Good day im newbie here and im tackling graphql and im having some problem on mutation can someone explain this block of code for me thank you
RootMutation: {
createAuthor: (root, args) => { return Author.create(args); },
createPost: (root, { authorId, tags, title, text }) => {
return Author.findOne({ where: { id: authorId } }).then( (author) => {
console.log('found', author);
return author.createPost( { tags: tags.join(','), title, text });
});
},
},
Sure, this is an example of two mutations in a GraphQL server. We can break it down to understand what is going on.
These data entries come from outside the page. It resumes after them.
(* ===== verification/PrivateMem.v ===== *)
(** * Private memory of a process

    [prepare_process_private_memory] writes a program, its argument area and
    its initial stack into the frames of a slot, page by page.  Seen through the
    slot's page table, the result is what writing to flat memory would give;
    the pages get the protection their segments ask for; nothing outside the
    slot changes. *)

From S2P Require Import Prelude Ring3 Ring3Proofs Elf ElfProofs AddrSpace AddrSpaceProofs PageTables PageTablesProofs PrivateTables.

(** ** Memory seen through a list of frames *)

(** The common form of [mem_copy], [mem_fill] and [mem_move]. *)
Definition put (m : memory) (a n : Z) (g : Z -> Z) : memory :=
  fun x => if (a <=? x) && (x <? a + n) then g (x - a) else m x.

Lemma mem_copy_put m a bs : mem_copy m a bs = put m a (Z.of_nat (length bs)) (fun k => nth (Z.to_nat k) bs 0).
Proof. done. Qed.
Lemma mem_fill_put m a v n : mem_fill m a v n = put m a n (fun _ => v).
Proof. done. Qed.
Lemma mem_move_put m d s n : mem_move m d s n = put m d n (fun k => m (s + k)).
Proof. done. Qed.

Lemma mem_copy_nil m v w : mem_copy m v [] w = m w.
Proof. unfold mem_copy. change (Z.of_nat (length [])) with 0. destruct (Z.leb_spec v w), (Z.ltb_spec w (v + 0)); done || lia. Qed.

Lemma mem_copy_app m v bs c w : (c <= length bs)%nat ->
  mem_copy (mem_copy m v (take c bs)) (v + Z.of_nat c) (drop c bs) w = mem_copy m v bs w.
Proof.
  intros Hc. unfold mem_copy. rewrite length_drop, length_take_le by done.
  replace (v + Z.of_nat c + Z.of_nat (length bs - c)) with (v + Z.of_nat (length bs)) by lia.
  destruct (Z.leb_spec (v + Z.of_nat c) w), (Z.ltb_spec w (v + Z.of_nat (length bs))), (Z.leb_spec v w),
    (Z.ltb_spec w (v + Z.of_nat c)); cbn [andb]; try lia; try done.
  - rewrite !nth_lookup, lookup_drop. f_equal. f_equal. lia.
  - rewrite !nth_lookup, lookup_take_lt by lia. done.
Qed.

Lemma mem_fill_app m v b c n w : 0 <= c <= n -> mem_fill (mem_fill m v b c) (v + c) b (n - c) w = mem_fill m v b n w.
Proof.
  intros Hc. unfold mem_fill. replace (v + c + (n - c)) with (v + n) by lia.
  destruct (Z.leb_spec (v + c) w), (Z.ltb_spec w (v + n)), (Z.leb_spec v w), (Z.ltb_spec w (v + c)); cbn [andb]; done || lia.
Qed.

(** Two flat memories that agree on some addresses do so after the same write. *)
Lemma put_ext (P : Z -> Prop) m m' a n g : (forall w, P w -> m w = m' w) -> forall w, P w -> put m a n g w = put m' a n g w.
Proof. intros E w Hw. unfold put. destruct (_ && _); [done|by apply E]. Qed.

Section views.
Context (offset : Z).
Notation in_frame := (in_frame offset).

(** The flat memory at [base] that the frames hold, page after page. *)
Definition view (base : Z) (frames : list Z) (m : memory) : memory :=
  fun w => m (offset + nth (Z.to_nat ((w - base) / PAGE_SIZE)) frames 0 + (w - base) mod PAGE_SIZE).

Definition in_pages (base : Z) (n : nat) (w : Z) : Prop := base <= w < base + Z.of_nat n * PAGE_SIZE.

Definition frames_ok (frames : list Z) : Prop := NoDup frames /\ Forall valid_frame frames.

(** Outside of the first [n] frames. *)
Definition kept (frames : list Z) (m m' : memory) : Prop := forall x, Forall (fun f => ~ in_frame f x) frames -> m' x = m x.

Lemma kept_refl frames m : kept frames m m.
Proof. done. Qed.

Lemma kept_trans frames m1 m2 m3 : kept frames m1 m2 -> kept frames m2 m3 -> kept frames m1 m3.
Proof. intros H1 H2 x Hx. rewrite H2, H1 by done. done. Qed.

Lemma kept_mono frames frames' m m' : frames ⊆ frames' -> kept frames m m' -> kept frames' m m'.
Proof. intros Hs H x Hx. apply H. rewrite Forall_forall in *. auto. Qed.

Lemma page_of base n w : in_pages base n w ->
  (Z.to_nat ((w - base) / PAGE_SIZE) < n)%nat /\ 0 <= (w - base) mod PAGE_SIZE < PAGE_SIZE /\
  w = base + Z.of_nat (Z.to_nat ((w - base) / PAGE_SIZE)) * PAGE_SIZE + (w - base) mod PAGE_SIZE.
Proof.
  unfold in_pages, PAGE_SIZE. intros Hw. pose proof (Z.div_mod (w - base) 4096). pose proof (Z.mod_pos_bound (w - base) 4096).
  assert (0 <= (w - base) / 4096 < Z.of_nat n) by (split; [apply Z.div_pos; lia|apply Z.div_lt_upper_bound; lia]). lia.
Qed.

(** A write inside one frame is a write to the flat memory. *)
Lemma view_put base frames n m i f po k g w :
  frames_ok (take n frames) -> (n <= length frames)%nat -> frames !! i = Some f -> (i < n)%nat -> 0 <= po -> po + k <= PAGE_SIZE ->
  in_pages base n w ->
  view base frames (put m (offset + f + po) k g) w = put (view base frames m) (base + Z.of_nat i * PAGE_SIZE + po) k g w.
Proof.
  intros [Hnd Hval] Hn Hi Hin Hpo Hk Hw. destruct (page_of base n w Hw) as (Hj & Hr & Ew).
  set (j := Z.to_nat ((w - base) / PAGE_SIZE)) in *. set (r := (w - base) mod PAGE_SIZE) in *.
  assert (frames !! j = Some (nth j frames 0)) as Hfj.
  { rewrite nth_lookup. destruct (lookup_lt_is_Some_2 frames j) as [h Hh]; [lia|by rewrite Hh]. }
  unfold put, view. fold j r. set (h := nth j frames 0) in *. clearbody j r h. unfold PAGE_SIZE in *.
  assert (valid_frame f /\ valid_frame h) as [Hvf Hvh].
  { split; apply (Forall_lookup_1 _ _ i f Hval) || apply (Forall_lookup_1 _ _ j h Hval); rewrite lookup_take_lt by lia; done. }
  destruct (Nat.eq_dec i j) as [E|Hne].
  - subst j. assert (h = f) as -> by congruence.
    assert (offset + f + r - (offset + f + po) = w - (base + Z.of_nat i * 4096 + po)) as -> by lia.
    destruct (Z.leb_spec (offset + f + po) (offset + f + r)), (Z.ltb_spec (offset + f + r) (offset + f + po + k)),
      (Z.leb_spec (base + Z.of_nat i * 4096 + po) w), (Z.ltb_spec w (base + Z.of_nat i * 4096 + po + k));
      cbn [andb]; done || lia.
  - assert (f <> h) as Hfh.
    { intros ->. apply Hne. apply (NoDup_lookup _ _ _ h Hnd); rewrite lookup_take_lt by lia; done. }
    destruct (Z.leb_spec (offset + f + po) (offset + h + r)), (Z.ltb_spec (offset + h + r) (offset + f + po + k)); cbn [andb].
    { exfalso. apply Hfh. apply (valid_frame_distinct f h (offset + h + r) offset); unfold PAGE_SIZE; (done || lia). }
    all: destruct (Z.leb_spec (base + Z.of_nat i * 4096 + po) w),
      (Z.ltb_spec w (base + Z.of_nat i * 4096 + po + k)); cbn [andb]; try done.
    all: exfalso; apply Hne; lia.
Qed.

Lemma put_kept frames m i f po k g : frames !! i = Some f -> 0 <= po -> po + k <= PAGE_SIZE ->
  kept frames m (put m (offset + f + po) k g).
Proof.
  intros Hi Hpo Hk x Hx. pose proof (Forall_lookup_1 _ _ i f Hx Hi) as Hf. unfold PageTablesProofs.in_frame in Hf. unfold put.
  destruct (Z.leb_spec (offset + f + po) x), (Z.ltb_spec x (offset + f + po + k)); done || (exfalso; apply Hf; lia).
Qed.

Lemma put_bytes m a n g : bytes_ok m -> (forall k, 0 <= k < n -> is_byte (g k)) -> bytes_ok (put m a n g).
Proof.
  intros Hm Hg x. unfold put. destruct (Z.leb_spec a x), (Z.ltb_spec x (a + n)); cbn [andb]; try apply Hm. apply Hg. lia.
Qed.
First let's look at the type system. A GraphQL schema normally has two root fields query and mutation (and sometimes subscription). These root fields are the root of your data hierarchy and expose the queries (GET requests) and mutations (POST, PUT, DELETE, etc requests) that you have access to.
By the looks of it you are implementing a schema with a root mutation type that looks like this:
type Mutation {
createAuthor: Author
createPost: Post
}
A type in GraphQL is made up of a set of fields each of which can have an associated resolver. Resolvers in GraphQL are like the event handlers you would attach to endpoints in REST.
The code that you have above is defining two resolvers that will handle the logic associated with the createAuthor and createPost mutations. I.E. the code in the createPost resolver is what will be run when I issue a query like this:
mutation CreatePost($post: CreatePostInput!) {
createPost(input: $post) {
id
title
tags
text
}
}
The GraphQL runtime parses the query and routes the operation to the correct resolver depending on the content of the query. In this example, it would see that I am calling the createPost mutation and would make sure to call the createPost resolver which in your case looks like this:
createPost: (root, { authorId, tags, title, text }) => {
return Author.findOne({ where: { id: authorId } }).then( (author) => {
console.log('found', author);
return author.createPost( { tags: tags.join(','), title, text });
});
},
To understand how a resolver works, let's look at the GraphQLFieldResovler type definition from graphql-js
export type GraphQLFieldResolver<TSource, TContext> = (
source: TSource,
args: { [argName: string]: any },
context: TContext,
info: GraphQLResolveInfo
) => mixed;
As you can see a GraphQLFieldResolver is a function that takes 4 arguments.
source: The source is the parent object of the current field. For example if you were defining a resolver for a field fullName on the User type, the source would be the full user object.
args: The args are any input arguments for that resolver. In my query above it would contain the value of the $post variable.
context: Context is a global context for a GraphQL execution. This is useful for passing information around that a resolver might need. For example, you include a database connection that you can use from your resolvers without importing it in every file.
info: The info object contains information about your GraphQL schema, the query, and other information such as the path to the current resolver being executed. This is useful in many ways. Here is one post talking about how you can use it to precompute queries: (https://scaphold.io/community/blog/querying-relational-data-with-graphql/)
This idea of having types and field resolvers is part of what makes GraphQL so powerful. Once you've defined you type system and the resolvers for their fields you can structure your schema however you want and GraphQL will always make sure to call the correct resolver no matter how deeply nested a query might be.